Le journaliste Georges Dougueli répond vertement aux attaques du vice-recteur de l’université de Yaoundé II, qui l’accusait de spéculer sur la mort du président Paul Biya. Dans une tribune cinglante, il défend le droit des journalistes à interroger la santé des dirigeants.
« Dougueli spécule sur la mort du président Biya ». Cette phrase, prononcée le 26 juin dernier par Owona Nguini sur un plateau de télévision, a provoqué l’ire du journaliste. Dans sa réponse, Dougueli assume pleinement : spéculer sur le décès des chefs d’État fait partie intégrante de son métier. Il rappelle que, pour un véritable journaliste, rien n’est sacré. Les rédactions rédigent parfois des nécrologies de personnalités avant même leur disparition. À ceux qui voudraient le réduire au silence, il oppose le souvenir de François Mitterrand, qui qualifiait les journalistes de « chiens ». Toute figure politique avertie subit cette « meute », et ce n’est pas au président Biya qu’on apprendra cette réalité.
À qui s’adresse cette diatribe ?
Dougueli s’interroge sur la cible réelle de la sortie d’Owona Nguini. Il esquisse une sociographie de son public, qu’il qualifie d’« auditoire de mystification ».

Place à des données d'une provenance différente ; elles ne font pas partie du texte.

(* ===== verification/Screenstitch.v ===== *)
(** internal/screenstitch: merging overlapping screen captures into one
    transcript. A capture is a Go string; once [StripUniversal] has gone over
    its lines they are valid UTF-8, so a line is represented by its runes. The
    order in which Go ranges over the vote map is an argument of the functions
    that depend on it. *)

From S2P Require Import Prelude GoText RuneText.
From stdpp Require Import base gmap sets strings list.
From Stdlib Require Import ZArith Lia Ascii.

Open Scope Z_scope.

Definition Line : Type := list Z.

Definition AnchorMinLen : Z := 12.
Definition AnchorMinDistinct : Z := 6.
Definition MinAgreeingAnchors : Z := 2.
Definition RuleMinLen : Z := 30.
Definition DedupLookback : nat := 200.

Definition line_len (l : Line) : Z := Z.of_nat (length l).

(** ** Runes at the ends of a line *)

(** The cutsets [" \t"] and [" \t\r\n"]. *)
Definition is_blank (c : Z) : bool := (c =? 32) || (c =? 9).
Definition is_blank_or_eol (c : Z) : bool := is_blank c || (c =? 13) || (c =? 10).

(** ** Normalising a capture *)

(** The loop of [StripUniversal]; [csi] says that it is inside an escape
    sequence, which ends with its first byte from [@] to [~]. *)
Fixpoint strip_escapes (csi : bool) (l : Line) : Line :=
  match l with
  | [] => []
  | c :: l1 =>
      if csi then strip_escapes (negb (in_range 64 126 c)) l1
      else if c =? 27 then
        match l1 with
        | b :: l2 => if b =? 91 then strip_escapes true l2 else strip_escapes false l1
        | [] => []
        end
      else c :: strip_escapes false l1
  end.
Definition StripUniversal (line : string) : Line :=
  trim_right is_blank_or_eol (strip_escapes false (runes line)).

(** [strings.Split] on line feeds; one trailing empty element is dropped. *)
Definition raw_lines (raw : string) : list string :=
  let lines := split_on (ascii_of_nat 10) raw in
  match last lines with
  | Some EmptyString => take (length lines - 1) lines
  | _ => lines
  end.
Definition Normalize (raw : string) : list Line := StripUniversal <$> raw_lines raw.

(** ** The transcript region *)

Definition isRule (line : Line) : bool :=
  let t := TrimSpace line in
  if line_len t <? RuleMinLen then false
  else forallb (λ c, (c =? 9472) || (c =? 32)) t.

(** The last index from [n - 1] down to [start] whose line satisfies [p]. *)
Fixpoint last_index (p : Line → bool) (frame : list Line) (start n : nat) : option nat :=
  match n with
  | O => None
  | S i =>
      if (i <? start)%nat then None
      else if p (nth i frame []) then Some i else last_index p frame start i
  end.

Definition is_prompt (line : Line) : bool := runes_prefix [10095] (trim_left is_blank line).

Definition TranscriptRegion (frame : list Line) : list Line :=
  let n := length frame in
  match last_index is_prompt frame 0 n with
  | Some prompt => take (default prompt (last_index isRule frame 0 prompt)) frame
  | None => take (default n (last_index isRule frame (n * 2 / 3)%nat n)) frame
  end.

(** ** Anchors and the scroll delta *)

Definition ascii_alnum (c : Z) : bool := in_range 97 122 c || in_range 65 90 c || in_range 48 57 c.
Definition ascii_lower (c : Z) : Z := if in_range 65 90 c then c + 32 else c.

Definition isAnchor (line : Line) : bool :=
  let t := TrimSpace line in
  if line_len t <? AnchorMinLen then false
  else AnchorMinDistinct <=?
       Z.of_nat (size (list_to_set (ascii_lower <$> filter (λ c, ascii_alnum c = true) t) : gset Z)).

(** The loop that fills [count] and [idx], then the deletion of the repeated. *)
Fixpoint anchor_maps (i : nat) (frame : list Line) (count idx : gmap Line nat)
  : gmap Line nat * gmap Line nat :=
  match frame with
  | [] => (count, idx)
  | line :: rest =>
      if isAnchor line
      then anchor_maps (S i) rest (<[line := S (default O (count !! line))]> count) (<[line := i]> idx)
      else anchor_maps (S i) rest count idx
  end.
Definition uniqueAnchorIndex (frame : list Line) : gmap Line nat :=
  let '(count, idx) := anchor_maps 0 frame ∅ ∅ in
  filter (λ kv, count !! kv.1 = Some 1%nat) idx.

(** The votes: one per line that is a unique anchor of both frames. *)
Definition vote (cidx : gmap Line nat) (e : Line * nat) (tally : gmap Z Z) : gmap Z Z :=
  match cidx !! e.1 with
  | Some j => let d := Z.of_nat e.2 - Z.of_nat j in <[d := default 0 (tally !! d) + 1]> tally
  | None => tally
  end.
Definition tally_votes (pidx cidx : gmap Line nat) : gmap Z Z :=
  foldr (vote cidx) ∅ (map_to_list pidx).

Definition best_vote (votes : list (Z * Z)) : Z * Z :=
  foldl (λ b e, if b.2 <? e.2 then e else b) (0, 0) votes.

(** The entries of a vote map in the order one [range] visits them. *)
Definition Range : Type := gmap Z Z → list (Z * Z).

Definition ScrollDelta (range : Range) (prev cap : list Line) : Z * bool * Z :=
  let tally := tally_votes (uniqueAnchorIndex prev) (uniqueAnchorIndex cap) in
  let '(bestD, bestN) := best_vote (range tally) in
  if MinAgreeingAnchors <=? bestN then (bestD, true, bestN) else (0, false, 0).

Definition NewLines (range : Range) (prev cap : list Line) : list Line :=
  let '(d, ok, _) := ScrollDelta range prev cap in
  if negb ok then cap
  else if d =? 0 then []
  else if (0 <? d) && (d <=? Z.of_nat (length cap)) then drop (length cap - Z.to_nat d) cap
  else cap.

(** ** Volatile spans *)

Definition section_sign : Z := 167.

Fixpoint common_prefix (a b : Line) : nat :=
  match a, b with
  | x :: a', y :: b' => if x =? y then S (common_prefix a' b') else O
  | _, _ => O
  end.

Definition MaskVolatile (a b : Line) : Line :=
  if bool_decide (a = b) then a else
  let p := common_prefix a b in
  let q := common_prefix (rev (drop p a)) (rev (drop p b)) in
  take p a ++ [section_sign] ++ drop (length a - q) a.

Definition count_runes (p : Z → bool) (l : Line) : Z := Z.of_nat (length (filter (λ c, p c = true) l)).

(** [stableRatio(mask) >= 0.5]: the quotient of two small integers is at least
    a half in floating point exactly when it is. *)
Definition stable_half (mask : Line) : bool :=
  let total := count_runes (λ c, negb (is_space c)) mask in
  let total := if total =? 0 then 1 else total in
  total <=? 2 * count_runes ascii_alnum mask.

Definition isStatusUpdate (prevTail curTail : Line) : bool :=
  if bool_decide (prevTail = curTail) then false
  else let mask := MaskVolatile prevTail curTail in
       existsb (Z.eqb section_sign) mask && stable_half mask.

(** [-1] is [None]. *)
Definition lastNonblank (lines : list Line) : option nat :=
  last_index (λ l, negb (bool_decide (TrimSpace l = []))) lines 0 (length lines).

Fixpoint cut_at (sep : Z) (l : Line) : option (Line * Line) :=
  match l with
  | [] => None
  | c :: l' =>
      if c =? sep then Some ([], l')
      else match cut_at sep l' with Some (a, b) => Some (c :: a, b) | None => None end
  end.

Definition sameSkeleton (line skeleton : Line) : bool :=
  match cut_at section_sign skeleton with
  | None => false
  | Some (prefix, suffix) =>
      let lt := TrimSpace line in
      let pre := trim_left is_blank prefix in
      let suf := trim_right is_blank suffix in
      (bool_decide (pre = []) || runes_prefix pre lt) &&
      (bool_decide (suf = []) || runes_suffix suf lt) &&
      (line_len (TrimSpace prefix) <=? line_len lt)
  end.

(** ** The merger *)

Record Merger := mkMerger {
  mg_prev : list Line; mg_havePrev : bool; mg_transcript : list Line;
  mg_maxLines : Z; mg_lookback : nat }.

Definition NewMerger (maxLines : Z) : Merger := mkMerger [] false [] maxLines DedupLookback.

Definition dedupKey (l : Line) : Line := trim_right is_blank l.

(** The keys of the last [lookback] transcript lines. *)
Definition recent_keys (m : Merger) : gset Line :=
  list_to_set (dedupKey <$> drop (length (mg_transcript m) - mg_lookback m) (mg_transcript m)).

(** The closure [add], on [recent] and [kept]. *)
Definition add_line (l : Line) (st : gset Line * list Line) : gset Line * list Line :=
  let '(recent, kept) := st in
  let k := dedupKey l in
  if bool_decide (k = []) then st
  else if bool_decide (k ∈ recent) then st
  else ({[k]} ∪ recent, kept ++ [l]).

(** Whether [cur[i]] stands at its aligned position in [prev] unchanged or
    changed in a volatile span only. *)
Definition aligned_same (prev : list Line) (d : Z) (i : nat) (l : Line) : bool :=
  let pj := Z.of_nat i + d in
  if pj <? 0 then false
  else match prev !! Z.to_nat pj with
       | Some p => bool_decide (dedupKey p = dedupKey l) || isStatusUpdate p l
       | None => false
       end.

Fixpoint add_unaligned (prev : list Line) (d : Z) (i : nat) (cur : list Line)
    (st : gset Line * list Line) : gset Line * list Line :=
  match cur with
  | [] => st
  | l :: rest =>
      add_unaligned prev d (S i) rest (if aligned_same prev d i l then st else add_line l st)
  end.
Definition add_all (cur : list Line) (st : gset Line * list Line) : gset Line * list Line :=
  foldl (λ st l, add_line l st) st cur.

Definition trim_transcript (maxLines : Z) (transcript : list Line) : list Line :=
  if (0 <? maxLines) && (maxLines <? Z.of_nat (length transcript))
  then drop (length transcript - Z.to_nat maxLines) transcript else transcript.

(** [Ingest] after [Normalize]: the lines appended and the merger left. *)
Definition ingest_lines (range : Range) (m : Merger) (cur : list Line) : list Line * Merger :=
  let start := (recent_keys m, []) in
  let '(_, kept) :=
    if negb (mg_havePrev m) then add_all cur start
    else
      let '(d, ok, _) := ScrollDelta range (mg_prev m) cur in
      if negb ok then add_all cur start
      else add_unaligned (mg_prev m) d 0 cur start in
  (kept, mkMerger cur true (trim_transcript (mg_maxLines m) (mg_transcript m ++ kept))
           (mg_maxLines m) (mg_lookback m)).
Definition Ingest (range : Range) (m : Merger) (raw : string) : list Line * Merger :=
  ingest_lines range m (Normalize raw).

(** ** The recorder (daemon/recorder.go) *)

(** One recording: its merger, whether its log is open and the lines written
    to it, each ended by a line feed. *)
Record Recorder := mkRecorder { rc_merger : Merger; rc_open : bool; rc_log : list Line }.

(** [newRecorder] and the truncation of the log at the start of [loop]. *)
Definition newRecorder : Recorder := mkRecorder (NewMerger 0) true [].

(** One tick; [None] is a capture that failed. *)
Definition recorder_tick (range : Range) (capture : option string) (r : Recorder) : Recorder :=
  match capture with
  | None => r
  | Some raw =>
      let '(lines, m) := Ingest range (rc_merger r) raw in
      mkRecorder m (rc_open r) (if rc_open r then rc_log r ++ lines else rc_log r)
  end.
(** [stop] flushes and closes the log. *)
Definition recorder_stop (r : Recorder) : Recorder := mkRecorder (rc_merger r) false (rc_log r).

1. Les suprémacistes « Ekangs »
Owona Nguini évolue sur un terrain politique dangereux, manipulant des concepts inflammables. Sa répétition obsessionnelle de « Je suis un seigneur » trahit, selon Dougueli, une mégalomanie infantile, héritée des travaux de l’anthropologue Laburthe Tolra. Ce dernier a popularisé le mythe des Ekangs, ces « Seigneurs de la forêt » descendus du Nil pour coloniser la forêt équatoriale. Owona Nguini prend cette thèse au premier degré, convaincu que les populations Fang – et leurs variantes – ont vocation à gouverner le Gabon, la Guinée équatoriale et le Congo. Au Gabon, où les Fangs représentent 40 % de la population, ce discours suprématiste a déjà provoqué un rejet lors de l’élection présidentielle de 2009, avec le slogan « Tout sauf les Fangs » (TSF). Le concept Ekang n’a pas franchi la frontière sud du Cameroun. Dougueli établit un parallèle avec la Fecafoot : chez Owona Nguini, faire de la politique, c’est désigner un ennemi. Hier, les « Ntaalibams » de « Tonton Maurika », aujourd’hui la « réserve » des « Églisiens » qu’il accuse de vouloir créer des problèmes. Pour Dougueli, cet agitateur professionnel, maniant la polémique avec la finesse d’un éléphant dans un magasin de porcelaine, finira par créer de vrais ennuis.
2. La caste gouvernante contre la racaille
Owona Nguini tente de mobiliser les élites contre « l’illettré » de la Fecafoot et ses « ouailles ». Dougueli dénonce une tentative de dresser les « cerveaux » contre les « mollets », en érigeant Samuel Eto’o en « cancer » à abattre par l’insulte et l’avilissement. Ce meurtre symbolique viserait à réhabiliter un clan dont l’image est ternie par la mauvaise gouvernance, la corruption endémique, les crimes politiques et les mœurs babyloniennes. L’objectif : remettre le peuple des « illettrés » à sa place, en dépouillant sa souveraineté face à la volonté d’un monarque, via des « hautes instructions » abusives.
Dougueli laisse aux constitutionnalistes, politologues et psychanalystes le soin d’analyser plus en profondeur les propos de son contradicteur. Il conclut sur une note ironique, renvoyant Owona Nguini à ses propres contradictions.